Das Spiel von Liebe und Zufall

Niederrhein-Theater begeistert bei Premiere vor der Burg

Brüggen (hei).

Die achten Niederrheinischen Theaterfestspiele sind in vollem Gange. Am Mittwochabend gab es die lang erwartete Premiere des Hauptstücks. In „Das Spiel von Liebe und Zufall“ begeisterten Verena Bill, Carmen Marie Zens, Michael Koenen und Christian Stock das Publikum.


Die Verwechslungskomödie von Pierre Calet de Marivaux stammt aus dem Jahr 1730. Der Adlige Monsieur Orgon („Mmmm-mmm-mmm-mmm-mmm“-Michael Koenen) möchte seine Tochter Silvia (Verena Bill) mit Dorante (auch Michael Koenen), dem Sohn eines Freundes verheiraten. 


Die junge Frau ist skeptisch und bittet den Vater, zunächst mit ihrer – unverkennbar aus Köln stammenden – Zofe Lisette (Carmen Marie Zens) die Rollen tauschen zu können, um den Mann, den sie heiraten soll, unerkannt beobachten zu können.
Was sie nicht weiß: Dorante und sie ticken ziemlich gleich. Auch er reist als sein eigener Diener Bourgignon an und hat diesen (Christian Stock) in seine eigene Rolle gesteckt.
Der hessisch babbelnde Bourgignon verliebt sich in die vermeintliche Silvia, die ihm auch zugetan ist. Die beiden Adligen jedoch sehen ihre vermeintlichen Partner mit blankem Entsetzen – denn Dorante hat sich in die Zofe verliebt und Silvia in den Diener.
Vater Orgon und sein Sohn Mario (Christian Stock), die als einzige das ganze Geheimnis kennen, beobachten die Szenerie amüsiert und beflügeln das Ganze auch noch.

Und auch Petrus hat das Spiel augenscheinlich gefallen – denn er sorgte für das passende Wetter, damit die Premiere vor der Burg und nicht im Kultursaal stattfinden konnte.

Die Geschichte ist an sich ja schon absolut witzig, aber durch die Bearbeitung, den herrlichen Dialekt von Kölsch und Hessisch, durch das Mienenspiel und die Situationskomik kommt man aus dem Lachen kaum heraus.
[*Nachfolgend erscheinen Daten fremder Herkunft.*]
(** C9: [DeleteSchedule] of a name with an entry stops the timer of the
    entry and removes the entry, after which [Schedule] for that name takes
    the fresh path: it computes a new time, stores a new schedule and
    returns what the announcement returned, the computed time with no error
    when the announcement succeeded.  [DeleteSchedule] of a name without
    entry leaves the engine state as it was and does not fail. *)
Theorem DeleteSchedule_then_Schedule (w : World) (name : string) :
  wf w →
  ∃ w', DeleteSchedule name w = Some (tt, w')
    ∧ schedules (eng w') !! name = None
    ∧ match schedules (eng w) !! name with
      | Some p =>
          ∃ s, store w !! p = Some s
            ∧ schedules (eng w') = delete name (schedules (eng w))
            ∧ store w' = <[p := mkSchedule (when s) (failed s) (finish s) (Stop (timer s))]>
                           (store w)
            ∧ tstate (Stop (timer s)) ≠ TimerArmed
            ∧ ∀ drainErr now announceErr,
                timerFires p drainErr now announceErr w' = Some (tt, w')
      | None => engineState w' = engineState w
      end
    ∧ ∀ now announce, ∃ t w'',
        Schedule name now announce w' = Some ((t, announce), w'')
        ∧ lastDrainScheduledFor (eng w'') = WhenNextSchedule (eng w) now
        ∧ (announce = None →
           t = WhenNextSchedule (eng w) now
           ∧ schedules (eng w'') !! name = Some (length (store w))
           ∧ store w'' !! length (store w)
             = Some (mkSchedule t 0 time.zero (mkTimer TimerArmed name t))).
Proof.
  intros Hwf. destruct (schedules (eng w) !! name) as [p|] eqn:Hm.
  - destruct (wf_lookup _ _ _ Hwf Hm) as [s Hs].
    eexists. split; [apply (DeleteSchedule_present _ _ _ _ Hm Hs)|].
    assert (Hp : (p < length (store w))%nat) by (by apply (Hwf name p)).
    split; [apply lookup_delete_eq|]. split.
    + exists s. split; [done|]. split; [done|]. split; [done|].
      split; [apply Stop_not_armed|]. intros.
      eapply timerFires_not_armed.
      * cbn. by apply list_lookup_insert_eq.
      * apply Stop_not_armed.
    + intros now [err|].
      * eexists _, _. split.
        { apply Schedule_rolled_back. apply lookup_delete_eq. }
        split; [done|]. done.
      * eexists _, _. split.
        { apply Schedule_announced. apply lookup_delete_eq. }
        split; [done|]. intros _. split; [done|]. cbn -[WhenNextSchedule].
        rewrite length_insert. split; [apply lookup_insert_eq|].
        rewrite <- (length_insert (store w) p
          (mkSchedule (when s) (failed s) (finish s) (Stop (timer s)))) at 1.
        apply store_snoc_lookup.
  - eexists. split; [by apply DeleteSchedule_absent|].
    split; [done|]. split; [done|].
    intros now [err|].
    + eexists _, _. split; [by apply Schedule_rolled_back|]. done.
    + eexists _, _. split; [by apply Schedule_announced|].
      split; [done|]. intros _. split; [done|]. cbn -[WhenNextSchedule].
      split; [apply lookup_insert_eq|apply store_snoc_lookup].
Qed.

Lemma DeleteSchedule_then_Schedule_witness :
  wf worldPending
  ∧ ∃ w', DeleteSchedule "nodeA" worldPending = Some (tt, w')
    ∧ schedules (eng w') !! "nodeA" = None
    ∧ match schedules (eng worldPending) !! "nodeA" with
      | Some p =>
          ∃ s, store worldPending !! p = Some s
            ∧ schedules (eng w') = delete "nodeA" (schedules (eng worldPending))
            ∧ store w' = <[p := mkSchedule (when s) (failed s) (finish s) (Stop (timer s))]>
                           (store worldPending)
            ∧ tstate (Stop (timer s)) ≠ TimerArmed
            ∧ ∀ drainErr now announceErr,
                timerFires p drainErr now announceErr w' = Some (tt, w')
      | None => engineState w' = engineState worldPending
      end
    ∧ ∀ now announce, ∃ t w'',
        Schedule "nodeA" now announce w' = Some ((t, announce), w'')
        ∧ lastDrainScheduledFor (eng w'') = WhenNextSchedule (eng worldPending) now
        ∧ (announce = None →
           t = WhenNextSchedule (eng worldPending) now
           ∧ schedules (eng w'') !! "nodeA" = Some (length (store worldPending))
           ∧ store w'' !! length (store worldPending)
             = Some (mkSchedule t 0 time.zero (mkTimer TimerArmed "nodeA" t))).
Proof.
  assert (Hwf : wf worldPending) by by_computation.
  split; [exact Hwf|]. exact (DeleteSchedule_then_Schedule worldPending "nodeA" Hwf).
Defined.

(** C10: on the rollback path [Schedule] returns the zero time with the
    error of the announcement, not the time it computed; a computed time
    comes back only with no error (the time just computed) or with the
    "already scheduled" error (the time of the existing entry). *)
Theorem Schedule_returned_time (w : World) (node : string) (now : time.Time)
    (announce : error) :
  wf w →
  ∃ t e w', Schedule node now announce w = Some ((t, e), w')
    ∧ match schedules (eng w) !! node, announce with
      | Some p, _ =>
          IsAlreadyScheduledError e = true ∧ ∃ s, store w !! p = Some s ∧ t = when s
      | None, Some err => e = Some err ∧ t = time.zero
      | None, None => e = None ∧ t = WhenNextSchedule (eng w) now
      end
    ∧ (e = None ∨ IsAlreadyScheduledError e = true ∨ t = time.zero)
    ∧ now + SetConditionTimeout + time.Second ≤ WhenNextSchedule (eng w) now.
Proof.
  intros Hwf.
  assert (Hfloor : now + SetConditionTimeout + time.Second ≤ WhenNextSchedule (eng w) now)
    by (rewrite WhenNextSchedule_max; lia).
  destruct (schedules (eng w) !! node) as [p|] eqn:Hm.
  - destruct (wf_lookup _ _ _ Hwf Hm) as [s Hs].
    eexists _, _, _. split; [apply (Schedule_present _ _ _ _ _ _ Hm Hs)|].
    split; [|split; [by right; left|done]].
    split; [done|]. by exists s.
  - destruct announce as [err|].
    + eexists _, _, _. split; [by apply Schedule_rolled_back|].
      split; [done|]. split; [by right; right|done].
    + eexists _, _, _. split; [by apply Schedule_announced|].
      split; [done|]. split; [by left|done].
Qed.

Lemma Schedule_returned_time_witness :
  wf worldPending
  ∧ ∃ t e w',
    Schedule "nodeC" t0 (Some (OtherError "timed out")) worldPending = Some ((t, e), w')
    ∧ match schedules (eng worldPending) !! "nodeC", Some (OtherError "timed out") with
      | Some p, _ =>
          IsAlreadyScheduledError e = true
          ∧ ∃ s, store worldPending !! p = Some s ∧ t = when s
      | None, Some err => e = Some err ∧ t = time.zero
      | None, None => e = None ∧ t = WhenNextSchedule (eng worldPending) t0
      end
    ∧ (e = None ∨ IsAlreadyScheduledError e = true ∨ t = time.zero)
    ∧ t0 + SetConditionTimeout + time.Second ≤ WhenNextSchedule (eng worldPending) t0.
Proof.
  assert (Hwf : wf worldPending) by by_computation.
  split; [exact Hwf|].
  exact (Schedule_returned_time worldPending "nodeC" t0 (Some (OtherError "timed out")) Hwf).
Defined.

(** ** From a result back to the run *)

Lemma load_panics (p : addr) (w : World) {B : Type} (f : schedule → M B) :
  store w !! p = None → (load p ≫= f) w = None.
Proof. intros Hp. unfold load, getWorld, panic, mbind, M_bind. by rewrite Hp. Qed.

Lemma ScheduleLocked_Some (node : string) (now : time.Time) (w w' : World)
    (r : time.Time * error + time.Time) :
  ScheduleLocked node now w = Some (r, w') →
  (∃ p s, schedules (eng w) !! node = Some p ∧ store w !! p = Some s
          ∧ r = inl (when s, NewAlreadyScheduledError) ∧ w' = w)
  ∨ (schedules (eng w) !! node = None
     ∧ r = inr (WhenNextSchedule (eng w) now) ∧ w' = scheduled node now w).
Proof.
  intros H. destruct (schedules (eng w) !! node) as [p|] eqn:Hm.
  - left. destruct (store w !! p) as [s|] eqn:Hs.
    + rewrite (ScheduleLocked_present _ _ _ _ _ Hm Hs) in H.
      injection H as <- <-. by exists p, s.
    + unfold ScheduleLocked in H.
      rewrite (run_bind _ _ _ _ _ (getEngine_run w)), Hm in H.
      by rewrite (load_panics _ _ _ Hs) in H.
  - right. rewrite (ScheduleLocked_absent _ _ _ Hm) in H. by injection H as <- <-.
Qed.

Lemma DeleteSchedule_Some (name : string) (w w' : World) :
  DeleteSchedule name w = Some (tt, w') →
  (∃ p s, schedules (eng w) !! name = Some p ∧ store w !! p = Some s
          ∧ w' = mkWorld (mkDrainSchedules (delete name (schedules (eng w)))
                            (lastDrainScheduledFor (eng w)) (period (eng w)))
                         (<[p := mkSchedule (when s) (failed s) (finish s) (Stop (timer s))]>
                            (store w))
                         (trace w))
  ∨ (schedules (eng w) !! name = None
     ∧ w' = mkWorld (eng w) (store w)
                    (trace w ++ [Log Warn "Entry not found in deletion schedule"])).
Proof.
  intros H. destruct (schedules (eng w) !! name) as [p|] eqn:Hm.
  - left. destruct (store w !! p) as [s|] eqn:Hs.
    + rewrite (DeleteSchedule_present _ _ _ _ Hm Hs) in H.
      injection H as <-. by exists p, s.
    + unfold DeleteSchedule in H.
      rewrite (run_bind _ _ _ _ _ (getEngine_run w)), Hm in H.
      by rewrite (load_panics _ _ _ Hs) in H.
  - right. rewrite (DeleteSchedule_absent _ _ Hm) in H. by injection H as <-.
Qed.

Lemma HasSchedule_Some (name : string) (w w' : World) (r : bool * bool) :
  HasSchedule name w = Some (r, w') → engineState w' = engineState w.
Proof.
  intros H. destruct (schedules (eng w) !! name) as [p|] eqn:Hm.
  - destruct (store w !! p) as [s|] eqn:Hs.
    + rewrite (HasSchedule_present _ _ _ _ Hm Hs) in H. by injection H as <- <-.
    + unfold HasSchedule in H.
      rewrite (run_bind _ _ _ _ _ (getEngine_run w)), Hm in H.
      by rewrite (load_panics _ _ _ Hs) in H.
  - rewrite (HasSchedule_absent _ _ Hm) in H. by injection H as <- <-.
Qed.

Lemma IsScheduledByOldEvent_Some (name : string) (t : time.Time) (w w' : World) (b : bool) :
  IsScheduledByOldEvent name t w = Some (b, w') → w' = w.
Proof.
  intros H. destruct (schedules (eng w) !! name) as [p|] eqn:Hm.
  - destruct (store w !! p) as [s|] eqn:Hs.
    + rewrite (IsScheduledByOldEvent_present _ _ _ _ _ Hm Hs) in H. by injection H as <- <-.
    + unfold IsScheduledByOldEvent in H.
      rewrite (run_bind _ _ _ _ _ (getEngine_run w)), Hm in H.
      by rewrite (load_panics _ _ _ Hs) in H.
  - rewrite (IsScheduledByOldEvent_absent _ _ _ Hm) in H. by injection H as <- <-.
Qed.


(** Whatever happened since the locked section of [Schedule], the
    [DeleteSchedule] of its rollback leaves no entry for the node. *)
Lemma DeleteSchedule_removes (name : string) (w w' : World) :
  DeleteSchedule name w = Some (tt, w') →
  schedules (eng w') !! name = None
  ∧ HasSchedule name w' = Some ((false, false), w').
Proof.
  intros H.
  assert (Hm : schedules (eng w') !! name = None).
  { apply DeleteSchedule_Some in H as [(p & s & _ & _ & ->)|(Hm & ->)]; [|done].
    apply lookup_delete_eq. }
  split; [done|]. by apply HasSchedule_absent.
Qed.

(** ** What the timer callback computes *)

Ltac unfold_callback :=
  unfold timerFires, timerCallback, callbackStart, callbackFinish, recordDrainFailure,
    announceDrainFailure, recordDrainSuccess, announceDrainSuccess,
    setTimer, setFinish, setFailed, modify, load, emit,
    getWorld, putWorld, panic, mbind, M_bind, mret, M_ret.

Ltac read_store Hs :=
  cbn; rewrite ?Hs; cbn;
  repeat (rewrite list_lookup_insert_eq by (rewrite ?length_insert; eapply lookup_lt_Some, Hs);
          cbn);
  rewrite ?list_insert_insert_eq, <- ?app_assoc; cbn.

Lemma timerFires_drain_failed (p : addr) (err : errorValue) (now : time.Time)
    (announceErr : error) (w : World) (s : schedule) :
  store w !! p = Some s →
  tstate (timer s) = TimerArmed →
  timerFires p (Some err) now announceErr w
  = Some (tt, mkWorld (eng w)
                (<[p := mkSchedule (when s) 1 now
                          (mkTimer TimerFired (fnode (timer s)) (fwhen (timer s)))]> (store w))
                (trace w ++ [Event eventReasonDrainStarting "Draining node";
                             CallDrain (fnode (timer s));
                             Log Info "Failed to drain";
                             StatNodesDrained tagResultFailed;
                             Event eventReasonDrainFailed "Draining failed: %v";
                             CallMarkDrain (fnode (timer s)) (fwhen (timer s)) now true]
                         ++ match announceErr with
                            | Some _ => [Log Error "Failed to place condition following drain failure"]
                            | None => []
                            end)).
Proof.
  intros Hs Harmed. unfold_callback. cbn. rewrite Hs, Harmed. read_store Hs.
  destruct announceErr; cbn; rewrite <- ?app_assoc; done.
Qed.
Das Publikum dankte es den Akteuren schließlich auch mit stehenden Ovationen.

Weitere Aufführungen sind am Freitag, 11. August, Samstag, 12. August, Mittwoch, 16. August, Freitag, 18. August, und Samstag, 19. August – jeweils um 20 Uhr.
Bei gutem Wetter vor der Burg, bei schlechtem im Kultursaal. Karten bekommt man unter niederrheintheater.de.
Von der dortigen Festspielseite sind die einzelnen Veranstaltungen verlinkt.